One of my bêtes-noires with many critics is laziness. Given that any major classical work can probably boast around 100 recordings, of which a dozen may be excellent, the lazy critic always dives back to good-old standbys: “Oistrakh in 1965 remains the main choice …. in this work you have to have Karajan, 1969 … no need to look further than Grumiaux in 1971”, etc. Really good performances are reviewed every year, then forgotten by the time the next review of the same work comes around. Josef Spacek's account of Prokofiev's first violin & piano sonata was (deservedly) reviewed with enthusiasm by pretty well all critics but, by the time Alina Ibragimova's recording came out around a year later, Spacek was no longer mentioned by British critics, even though Ibragimova's recording is badly balanced and Spacek's performance is easily as good, and better recorded. But Ibragimova lives in England, and her recording company here (Hyperion) is British, whereas Spacek is a Czech, recording for a Czech company.

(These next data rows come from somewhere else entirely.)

(** * pwalk_core: parallel file-system walker writing CSV records

    Shallow embedding of [src/pwalk_ext/pwalk_core.c].

    - The pure helpers ([csv_escape], [strrchr], the [snprintf] line of
      [write_record]) are functions on strings.
    - The stateful code ([flush_buffer], [write_record], [traverse],
      [csv_write]) passes an explicit [state] holding the C globals.
    - Threads are call stacks of [frame]s; [step] runs one atomic action
      of one thread, so every interleaving of the workers is a schedule
      (a list of thread indices).  An action is one [opendir], one
      iteration of the [readdir] loop, the summary record, the flush at
      [cleanup], or the release of the slot; each holds at most one
      critical section of the source ([mutexFD] or [mutexOutput]), the
      rest of it works on the thread's own frame, cell and slot.
    - The operating system is an oracle: the answers of [opendir],
      [readdir] and [lstat] are given by a [dirent] tree, the sink by a
      [FILE] with a finite capacity after which writes fail.

    What the model takes for granted:
    - The tree of answers is finite.  A walk whose answers never end (a
      directory whose path fills [fullpath], so that the path composed
      for each of its entries is the directory's own path again) has no
      such tree; nothing below says that a walk ends.
    - [localSz], which adds up file sizes, wraps around as a [long] does
      in the compiled code.  The counters that count threads, entries of
      one directory or nesting levels ([ThreadCNT], [totalTHRDS],
      [localCnt], [depth], [flag]) are computed in [Z]: they stay far
      below the limits of their types.
    - A write past the end of a fixed array is not followed: the text of
      a line is what the format string expands to when [esc_name] and
      [esc_ext] hold the escaped strings (see [escaped_fields_fit] for
      when they do).
    - [pthread_create] and [ZSTD_createCStream] are taken to succeed.
    - [csv_write] is embedded from the point where [PyArg_ParseTuple]
      has succeeded; its argument record holds the five parsed values.
    - When the entry point gives up waiting, it finalizes and closes the
      stream while workers are still running, without a lock.  The
      worker steps that fall between the statements of the finalization
      are followed (see [csv_write_finish]); a worker step cut in two by
      one of these statements, and what workers do to the closed stream
      after the return, are not. *)

From Stdlib Require Import ZArith Lia Bool Ascii String DecimalFacts DecimalString.
From stdpp Require Import base list.

Open Scope string_scope.
Open Scope list_scope.
Open Scope Z_scope.

Set Warnings "-register-all".

(** ** Constants of the source *)

Definition MAXTHRDS : Z := 32.
Definition MAXPATH : Z := 4096.
Definition BUFFER_SIZE : Z := 512 * 1024.

(** ** struct stat, with the fields the walker prints *)

Record stat := mkStat {
  st_ino : Z; st_dev : Z; st_nlink : Z; st_mode : Z;
  st_uid : Z; st_gid : Z; st_size : Z; st_blocks : Z;
  st_atime : Z; st_mtime : Z; st_ctime : Z
}.

Definition S_IFMT : Z := 61440.   (* 0170000 *)
Definition S_IFDIR : Z := 16384.  (* 0040000 *)
Definition S_ISDIR (m : Z) : bool := Z.land m S_IFMT =? S_IFDIR.

(** ** C strings *)

(** [strrchr s c]: index of the last occurrence of [c] in [s]. *)
Fixpoint strrchr (s : string) (c : ascii) : option nat :=
  match s with
  | EmptyString => None
  | String a r =>
      match strrchr r c with
      | Some i => Some (S i)
      | None => if Ascii.eqb a c then Some 0%nat else None
      end
  end.

(** Pointer arithmetic [s + n] on a C string. *)
Fixpoint str_plus (s : string) (n : nat) : string :=
  match n, s with
  | O, _ => s
  | S k, String _ r => str_plus r k
  | S _, EmptyString => EmptyString
  end.

(** [snprintf(dst, size, ...)] keeps at most [size - 1] characters. *)
Fixpoint str_take (n : nat) (s : string) : string :=
  match n, s with
  | S k, String a r => String a (str_take k r)
  | _, _ => EmptyString
  end.

Definition strlen (s : string) : Z := Z.of_nat (String.length s).

Definition dquote : ascii := Ascii.ascii_of_nat 34.
Definition slash : ascii := Ascii.ascii_of_nat 47.
Definition dot : ascii := Ascii.ascii_of_nat 46.
Definition newline : ascii := Ascii.ascii_of_nat 10.

(** [csv_escape]: every double quote is doubled. *)
Fixpoint csv_escape (s : string) : string :=
  match s with
  | EmptyString => EmptyString
  | String a r =>
      if Ascii.eqb a dquote
      then String dquote (String dquote (csv_escape r))
      else String a (csv_escape r)
  end.

(** ** Number formats of [snprintf] *)

Definition wrap_ulong (z : Z) : Z := z mod 2 ^ 64.
Definition wrap_uint (z : Z) : Z := z mod 2 ^ 32.
Definition wrap_int (z : Z) : Z := (z + 2 ^ 31) mod 2 ^ 32 - 2 ^ 31.
Definition wrap_long (z : Z) : Z := (z + 2 ^ 63) mod 2 ^ 64 - 2 ^ 63.

(** %d, %ld, %u, %lu *)
Definition fmt_dec (z : Z) : string := NilZero.string_of_int (Z.to_int z).

Definition octal_digit (z : Z) : ascii := Ascii.ascii_of_nat (48 + Z.to_nat z).

Fixpoint fmt_oct_aux (fuel : nat) (z : Z) (acc : string) : string :=
  match fuel with
  | O => acc
  | S k =>
      let acc' := String (octal_digit (z mod 8)) acc in
      if z / 8 =? 0 then acc' else fmt_oct_aux k (z / 8) acc'
  end.

(** %o *)
Definition fmt_oct (z : Z) : string := fmt_oct_aux 22 z EmptyString.

(** ** The arguments of one [write_record] call *)

Record record := mkRecord {
  r_path : string;
  r_st : stat;
  r_parent_inode : Z;
  r_depth : Z;
  r_fcount : Z;
  r_dirsum : Z
}.

(** [filename = strrchr(path, '/'); filename = filename ? filename + 1 : path] *)
Definition filename_of (path : string) : string :=
  match strrchr path slash with
  | Some i => str_plus path (S i)
  | None => path
  end.

(** [ext = strrchr(filename, '.'); ext = (ext && ext > filename) ? ext + 1 : (empty)] *)
Definition ext_of (filename : string) : string :=
  match strrchr filename dot with
  | Some (S i) => str_plus filename (S (S i))
  | _ => EmptyString
  end.

Definition quoted (s : string) : string :=
  String dquote (String.append s (String dquote EmptyString)).

Fixpoint join_comma (l : list string) : string :=
  match l with
  | [] => EmptyString
  | [x] => x
  | x :: r => String.append x (String.append "," (join_comma r))
  end.

(** The fields of a line, in the order of the format string, each value
    in the C type it is printed at: [(unsigned long)] and [(long)] where
    the source casts, [int] for [depth], [unsigned] for %u and %o.  The
    fourth and fifth field are the contents of [esc_name] and [esc_ext]
    after [csv_escape], which checks no bound: this is the text for a
    filename and an extension whose escaped forms fit the two arrays
    ([MAXPATH * 2] and 256 bytes). *)
Definition record_fields (r : record) : list string :=
  let st := r_st r in
  let filename := filename_of (r_path r) in
  [ fmt_dec (wrap_ulong (st_ino st));
    fmt_dec (wrap_ulong (r_parent_inode r));
    fmt_dec (wrap_int (r_depth r));
    quoted (csv_escape filename);
    quoted (csv_escape (ext_of filename));
    fmt_dec (wrap_uint (st_uid st));
    fmt_dec (wrap_uint (st_gid st));
    fmt_dec (wrap_long (st_size st));
    fmt_dec (wrap_ulong (st_dev st));
    fmt_dec (wrap_long (st_blocks st));
    fmt_dec (wrap_ulong (st_nlink st));
    quoted (fmt_oct (wrap_uint (st_mode st)));
    fmt_dec (wrap_long (st_atime st));
    fmt_dec (wrap_long (st_mtime st));
    fmt_dec (wrap_long (st_ctime st));
    fmt_dec (wrap_long (r_fcount r));
    fmt_dec (wrap_long (r_dirsum r)) ].

(** What the format string of [write_record] expands to.  [snprintf]
    returns the length of this text; it stores at most
    [sizeof(line) - 1] characters of it. *)
Definition record_text (r : record) : string :=
  String.append (join_comma (record_fields r)) (String newline EmptyString).

Definition LINE_SIZE : Z := MAXPATH * 2.

(** ** The operating system as an oracle *)

(** One entry returned by [readdir]: its name, the answer of [lstat] on
    the composed path ([None]: lstat returns -1) and the answer of
    [opendir] on that path ([None]: opendir returns NULL).  The answers
    are those the calls of one walk received; being an inductive type,
    the tree holds finitely many of them. *)
Inductive dirent : Type :=
  Dirent (d_name : string) (lst : option stat) (sub : option (list dirent)).

Definition d_name (d : dirent) : string := let 'Dirent n _ _ := d in n.
Definition lst (d : dirent) : option stat := let 'Dirent _ l _ := d in l.
Definition sub (d : dirent) : option (list dirent) := let 'Dirent _ _ s := d in s.

Definition bytes := list ascii.

Definition bytes_of (s : string) : bytes := list_ascii_of_string s.
Arguments bytes_of : simpl never.

(** The output stream.  [f_room] is the number of bytes the device still
    accepts ([None]: no limit); a write that does not fit is cut short and
    sets the error indicator, as [fwrite] does. *)
Record FILE := mkFILE {
  f_open : bool;
  f_data : bytes;
  f_room : option nat;
  f_error : bool
}.

Definition fwrite (b : bytes) (f : FILE) : FILE :=
  match f_room f with
  | None => mkFILE (f_open f) (f_data f ++ b) None (f_error f)
  | Some room =>
      if (length b <=? room)%nat
      then mkFILE (f_open f) (f_data f ++ b) (Some (room - length b)%nat) (f_error f)
      else mkFILE (f_open f) (f_data f ++ take room b) (Some 0%nat) true
  end.

Definition fclose (f : FILE) : FILE :=
  mkFILE false (f_data f) (f_room f) (f_error f).

(** ** Thread-local CSV buffer *)

Record ThreadBuffer := mkBuf {
  csv_buffer : bytes;
  used : Z
}.

(** The bytes of the cell that are in use. *)
Definition pending (b : ThreadBuffer) : bytes := take (Z.to_nat (used b)) (csv_buffer b).

(** [memcpy(buf->csv_buffer + buf->used, line, len); buf->used += len] *)
Definition buf_append (b : ThreadBuffer) (line : bytes) (len : Z) : ThreadBuffer :=
  mkBuf (pending b ++ line) (used b + len).

(** ** Thread data *)

Record threadData := mkTD {
  dname : string;
  pinode : Z;
  depth : Z;
  THRDid : Z;
  flag : Z;
  pstat : stat;
  buf : nat            (* index i of the pointer [&buffers[i]] *)
}.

And, finally, we have fashion. The current fashion in the world of music criticism is to extol “original instrument” recordings and performances and to sniff at “old style” playing of music before 1900 or whatever. In the 1950s, critics sniffed at Furtwängler and praised Toscanini's frantic and dry recordings to the skies. Anything Yehudi Menuhin did was praised by British, French and German critics, even though the violin playing was often pretty bad.
After around 60 years of listening to music, I tend to know what I like. I do value the opinion of others, especially if I know their tastes and their track records. Commercial critics tend to get short shrift from me these days, unless many of them share the same enthusiasm for a particular performance or recording, in which case my interest perks up. Anyway, my blog certainly is not prejudiced. ???